If you follow me on Instagram, you may remember Miles (1 year old middle child) “ate” a coffee table. He broke his maxillary bone. OUCH! Mind you, other people have had way worst things happen to them or their children that they may be dealing with too. This has opened my eyes to what other people may be battling.
As of right now, I’m not at a place where I want to discuss the events of that day. Although, I can tell you what God has done to help me in my healing process.
Two weeks after his accident, I finally started to deal with what was consuming me. Baby steps.
As I was in line to pick up Maddox from school, Air 1 was playing on the radio. They have a segment called, “59 Seconds of Hope.” This is always a thought provoking moment for me. This particular one hit home that day. The narrator was pretty much saying, your children always ask why and you don’t always give an answer. We are always asking God why and He doesn’t always give us an answer.
We do the same thing with God and get frustrated. Why did this happen? WHY?
But if we just stop and put our complete trust in Him, He will guide us where we need to be. Not want to be.
Is this hard for you too?

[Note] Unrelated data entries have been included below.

(** * AliceVision: LO-RANSAC line kernel and image-processing pipeline

    A shallow embedding of
    - [src/aliceVision/robustEstimation/loRansac_test.cpp]
      (struct [LineKernelLoRansac]: [FitLS], [computeWeights]; the
      assertions and the constants of [lineFittingTest]), and
    - [src/software/utils/main_imageProcessing.cpp]
      ([ProcessingParams], the stream operators of the three filter
      parameter structures, [imageRGBAToCvMatBGR], [cvMatBGRToImageRGBA],
      [processImage]),
    together with a model of the LO-RANSAC engine ([LORansac.hpp], not part
    of the sources at hand) written from its specification.

    Part I holds the definitions, Part II the theorems. *)

From Stdlib Require Import ZArith QArith Qminmax Lia Bool SpecFloat.
From Stdlib Require Import Strings.Ascii Strings.String DecimalString.
From stdpp Require Import base option list.


(* ===================================================================== *)
(** * Part I. Definitions                                                 *)
(* ===================================================================== *)

(** ** C++ floating-point values

    [double] is IEEE 754 binary64 and [float] is binary32. The values are
    those of [SpecFloat]: the two zeros, the two infinities, one NaN and the
    finite values [(-1)^s * m * 2^e]. Every operation rounds to nearest,
    ties to even, with gradual underflow and overflow to an infinity. *)

Definition double : Type := spec_float.
Definition float : Type := spec_float.

Global Instance Q_inhabited : Inhabited Q := populate 0%Q.

Global Instance spec_float_inhabited : Inhabited spec_float :=
  populate (S754_zero false).

(** [is_double x]: [x] is a value of binary64, that is a zero, an
    infinity, the NaN or a finite value whose mantissa and exponent are
    those of the format; [is_float] is the same for binary32. *)
Definition is_double (x : spec_float) : bool := valid_binary 53 1024 x.
Definition is_float (x : spec_float) : bool := valid_binary 24 128 x.

(** [a < b]; every ordered comparison with a NaN is false. *)
Definition flt (a b : spec_float) : bool := SFltb a b.

(** [a == b]: the two zeros are equal, a NaN equals nothing. *)
Definition feqb (a b : spec_float) : bool := SFeqb a b.

(** [a != b] (true as soon as one side is a NaN). *)
Definition fneb (a b : spec_float) : bool := negb (SFeqb a b).

(** [a <= b]. *)
Definition fle (a b : spec_float) : bool := SFleb a b.

(** [a > b]. *)
Definition fgt (a b : spec_float) : bool := SFltb b a.

(** [a >= b]. *)
Definition fge (a b : spec_float) : bool := SFleb b a.

(** The arithmetic of [double]. *)
Definition fmul (a b : double) : double := SFmul 53 1024 a b.
Definition fadd (a b : double) : double := SFadd 53 1024 a b.
Definition fsub (a b : double) : double := SFsub 53 1024 a b.
Definition fdiv (a b : double) : double := SFdiv 53 1024 a b.

(** The product of two [float]. *)
Definition fmulf (a b : float) : float := SFmul 24 128 a b.

(** The conversion of an integer to [double] and to [float]; it rounds
    when the integer has more bits than the significand. *)
Definition double_of_Z (z : Z) : double := binary_normalize 53 1024 z 0 false.
Definition float_of_Z (z : Z) : float := binary_normalize 24 128 z 0 false.

(** The literals [n/d] of the sources ([0.001] is [double_literal 1 1000],
    [0.5f] is [float_literal 1 2]): [n] and [d] are exact in the format and
    the division rounds once, so the value is the one nearest to [n/d]. *)
Definition double_literal (n d : Z) : double :=
  SFdiv 53 1024 (double_of_Z n) (double_of_Z d).
Definition float_literal (n d : Z) : float :=
  SFdiv 24 128 (float_of_Z n) (float_of_Z d).

(** The conversion of a [float] to [double], which is exact, and of a
    [double] to [float], which rounds. *)
Definition double_of_float (x : float) : double :=
  match x with
  | S754_finite s m e => binary_round 53 1024 s m e
  | _ => x
  end.

Definition float_of_double (x : double) : float :=
  match x with
  | S754_finite s m e => binary_round 24 128 s m e
  | _ => x
  end.

(** The integral part of a value that is zero or positive and finite. A
    negative value above [-1] converts to [0] as well; the conversion of
    any other value to an unsigned integer type is undefined in C++ and is
    [0] here. *)
Definition truncate (x : spec_float) : Z :=
  match x with
  | S754_finite false m e =>
      if (0 <=? e)%Z then (Zpos m * 2 ^ e)%Z else (Zpos m / 2 ^ (- e))%Z
  | _ => 0%Z
  end.

(** [std::max(a, b)], which is [(a < b) ? b : a]. *)
Definition std_max (a b : double) : double := if flt a b then b else a.

(** [std::pow(x, n)] for a non-negative integral exponent, as repeated
    multiplication: [std::pow(x, 2)] is the correctly rounded square
    [x * x], which is what compilers emit for the constant exponent [2].
    C++ does not require [std::pow] to round correctly; the two floors
    below are powers of two from which the statements about
    [computeWeights] do not depend on the last bit of the square. *)
Fixpoint std_pow (x : double) (n : nat) : double :=
  match n with
  | O => double_of_Z 1
  | S O => x
  | S n' => fmul x (std_pow x n')
  end.

(** A value is a zero when it is [+0] or [-0]; it is a non-negative real
    number when it is a zero or a positive finite value. *)
Definition is_zero (x : spec_float) : Prop :=
  match x with S754_zero _ => True | _ => False end.

Definition nonneg_real (x : spec_float) : Prop :=
  match x with
  | S754_zero _ | S754_finite false _ _ => True
  | _ => False
  end.

(** A value above zero: the positive infinity or a positive finite
    value. *)
Definition positive_value (x : spec_float) : Prop :=
  match x with
  | S754_infinity false | S754_finite false _ _ => True
  | _ => False
  end.

(** [above k x]: [x] is the positive infinity or a positive finite value
    whose exponent is at least [k]. *)
Definition above (k : Z) (x : spec_float) : Prop :=
  x = S754_infinity false
  \/ exists m e, x = S754_finite false m e /\ (k <= e)%Z.

(** The smallest [eps] from which the square of [max(eps, x)] cannot
    underflow to zero, [2^-537], and the smallest from which its inverse
    cannot overflow, [2^-511]. *)
Definition square_floor : double := S754_finite false 4503599627370496 (-589).
Definition inverse_floor : double := S754_finite false 4503599627370496 (-563).

(** ** Outcomes of a call

    A C++ call either returns, fails an [assert], throws, or reads outside a
    buffer. *)

Inductive failure : Type :=
  | AssertionFailed
  | InvalidArgument (what : string)
  | OutOfBounds.

Inductive result (A : Type) : Type :=
  | Ok (a : A)
  | Err (e : failure).
Arguments Ok {A} a.
Arguments Err {A} e.

Global Instance result_ret : MRet result := fun A a => Ok a.

Global Instance result_bind : MBind result := fun A B k r =>
  match r with
  | Ok a => k a
  | Err e => Err e
  end.

Definition of_option {A : Type} (o : option A) (e : failure) : result A :=
  match o with
  | Some a => Ok a
  | None => Err e
  end.

(** ** The line kernel of the LO-RANSAC test *)

Module LineKernelLoRansac.

(** [Vec2]; a line model is [(a, b)]. *)
Definition Vec2 : Type := (double * double)%type.
Definition Model : Type := Vec2.

(** [Mat2X]: a 2 x n matrix, kept as its list of columns. *)
Definition Mat2X : Type := list Vec2.

(** What the kernel inherits from [LineKernel] and calls in [LineSolver]
    and [numeric.hpp]: the observations [xs_], the residual [Error], the
    column extraction and the two solvers, which append to [lines]. *)
Class LineKernel : Type := {
  xs_ : Mat2X;
  Error : nat -> Model -> double;
  ExtractColumns : Mat2X -> list nat -> Mat2X;
  Solve : Mat2X -> list Vec2 -> list Vec2;
  SolveWeightedLS : Mat2X -> list Vec2 -> list double -> list Vec2
}.

Definition MINIMUM_SAMPLES : nat := 2.
Definition MINIMUM_LSSAMPLES : nat := 2.

(** [FitLS(samples, lines, weights)]; [weights = None] is the null
    pointer. The result is the content of [*lines] after the call. *)
Definition FitLS `{K : LineKernel} (samples : list nat) (lines : list Vec2)
    (weights : option (list double)) : result (list Vec2) :=
  if negb (MINIMUM_SAMPLES <=? length samples)%nat then Err AssertionFailed
  else
    let sampled_xs := ExtractColumns xs_ samples in
    match weights with
    | Some w => Ok (SolveWeightedLS sampled_xs lines w)
    | None => Ok (Solve sampled_xs lines)
    end.

(** [std::vector<double>::resize(n)]: keeps the first [n] elements and
    pads with zeros. *)
Definition resize (v : list double) (n : nat) : list double :=
  take n v ++ replicate (n - length v) (S754_zero false).

(** The default value of the parameter [eps]. *)
Definition default_eps : double := double_literal 1 1000.

(** The body of the loop of [computeWeights], at index [sample]. *)
Definition computeWeights_body `{K : LineKernel} (model : Model)
    (inliers : list nat) (eps : double)
    (vec_weights : list double) (sample : nat) : list double :=
  let idx := inliers !!! sample in
  let vec_weights := <[sample := Error idx model]> vec_weights in
  <[sample := fdiv (double_of_Z 1)
                (std_pow (std_max eps (vec_weights !!! sample)) 2)]>
    vec_weights.

(** [computeWeights(model, inliers, vec_weights, eps)]; the result is the
    content of [vec_weights] after the call. *)
Definition computeWeights `{K : LineKernel} (model : Model) (inliers : list nat)
    (vec_weights : list double) (eps : double) : list double :=
  let numInliers := length inliers in
  let vec_weights := resize vec_weights numInliers in
  foldl (computeWeights_body model inliers eps) vec_weights (seq 0 numInliers).

(** The divisor of the weight of observation [idx]. *)
Definition weightDivisor `{K : LineKernel} (model : Model) (eps : double)
    (idx : nat) : double :=
  std_pow (std_max eps (Error idx model)) 2.

(** The weight [1 / max(eps, Error(idx, model))^2]. *)
Definition inverseSquareWeight `{K : LineKernel} (model : Model) (eps : double)
    (idx : nat) : double :=
  fdiv (double_of_Z 1) (weightDivisor model eps idx).

End LineKernelLoRansac.

(** ** The head of [lineFittingTest] *)

Module LineFittingTest.

(** The conversion of a [std::size_t] to [double]. *)
Definition double_of_size_t (n : nat) : double := double_of_Z (Z.of_nat n).

(** The conversion of a [double] to [std::size_t] drops the fraction; that
    of a value outside the range of [std::size_t] is undefined in C++ and
    is [0] here. *)
Definition size_t_of_double (x : double) : nat :=
  let z := truncate x in
  if (z <? 2 ^ 64)%Z then Z.to_nat z else O.

(** [std::numeric_limits<double>::epsilon()], which is [2^-52]. *)
Definition numeric_limits_epsilon : double :=
  S754_finite false 4503599627370496 (-104).

(** The three constants that [lineFittingTest] computes before it builds
    the kernel. *)
Record Constants : Type := {
  withNoise : bool;
  expectedInliers : nat;
  threshold : double
}.

(** [lineFittingTest], from its two assertions to the constants; the data
    generator, the call of [LO_RANSAC] and the drawing are not modelled.
    In [numPoints - (std::size_t) numPoints * outlierRatio] the cast
    applies to [numPoints] alone and the arithmetic is done in [double];
    in [3 * gaussianNoiseLevel] the integer is converted to [double]. *)
Definition lineFittingTest (numPoints : nat)
    (outlierRatio gaussianNoiseLevel : double) : result Constants :=
  if negb (fge outlierRatio (double_of_Z 0)
           && flt outlierRatio (double_of_Z 1))
  then Err AssertionFailed
  else if negb (fge gaussianNoiseLevel (double_of_Z 0))
  then Err AssertionFailed
  else
    let withNoise := fgt gaussianNoiseLevel numeric_limits_epsilon in
    let expectedInliers :=
      size_t_of_double
        (fsub (double_of_size_t numPoints)
              (fmul (double_of_size_t numPoints) outlierRatio)) in
    let threshold :=
      if withNoise then fmul (double_of_Z 3) gaussianNoiseLevel
      else double_literal 3 10 in
    Ok {| withNoise := withNoise; expectedInliers := expectedInliers;
          threshold := threshold |}.

End LineFittingTest.

(** ** The image-processing pipeline ([main_imageProcessing.cpp]) *)

Module ImageProcessing.

Record SharpenParams : Type := {
  sharpen_enabled : bool;
  sharpen_width : Z;
  sharpen_contrast : float;
  sharpen_threshold : float
}.

Record BilateralFilterParams : Type := {
  bilateral_enabled : bool;
  bilateral_distance : Z;
  bilateral_sigmaColor : float;
  bilateral_sigmaSpace : float
}.

Record ClaheFilterParams : Type := {
  clahe_enabled : bool;
  clahe_clipLimit : float;
  clahe_tileGridSize : Z
}.

Record ProcessingParams : Type := {
  reconstructedViewsOnly : bool;
  exposureCompensation : bool;
  scaleFactor : float;
  contrast : float;
  medianFilter : Z;
  fillHoles : bool;
  sharpen : SharpenParams;
  bilateralFilter : BilateralFilterParams;
  claheFilter : ClaheFilterParams
}.

(** The member initialisers of [ProcessingParams]. *)
Definition default_ProcessingParams : ProcessingParams := {|
  reconstructedViewsOnly := false;
  exposureCompensation := false;
  scaleFactor := float_of_Z 1;
  contrast := float_of_Z 1;
  medianFilter := 0;
  fillHoles := false;
  sharpen := {| sharpen_enabled := false; sharpen_width := 3;
                sharpen_contrast := float_of_Z 1;
                sharpen_threshold := float_of_Z 0 |};
  bilateralFilter := {| bilateral_enabled := false; bilateral_distance := 0;
                        bilateral_sigmaColor := float_of_Z 0;
                        bilateral_sigmaSpace := float_of_Z 0 |};
  claheFilter := {| clahe_enabled := false; clahe_clipLimit := float_of_Z 4;
                    clahe_tileGridSize := 8 |}
|}.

Because it is for me.
Why did this happen to Miles and why can’t I get over it and move on? I mean, he is fine and acts like nothing ever happened. Is it just postpartum emotions that I’m dealing with? All these questions and no answers.
Is it because He wants us to lean fully on Him? Am I going to be a stronger Christian by going through this? Am I going to need this experience to help someone else one day.
What ever you are going through, you may ask why. Through my experience, it is okay to ask why. Don’t get frustrated if you don’t receive an answer right away. Just trust Him and continue to pray for guidance and strength.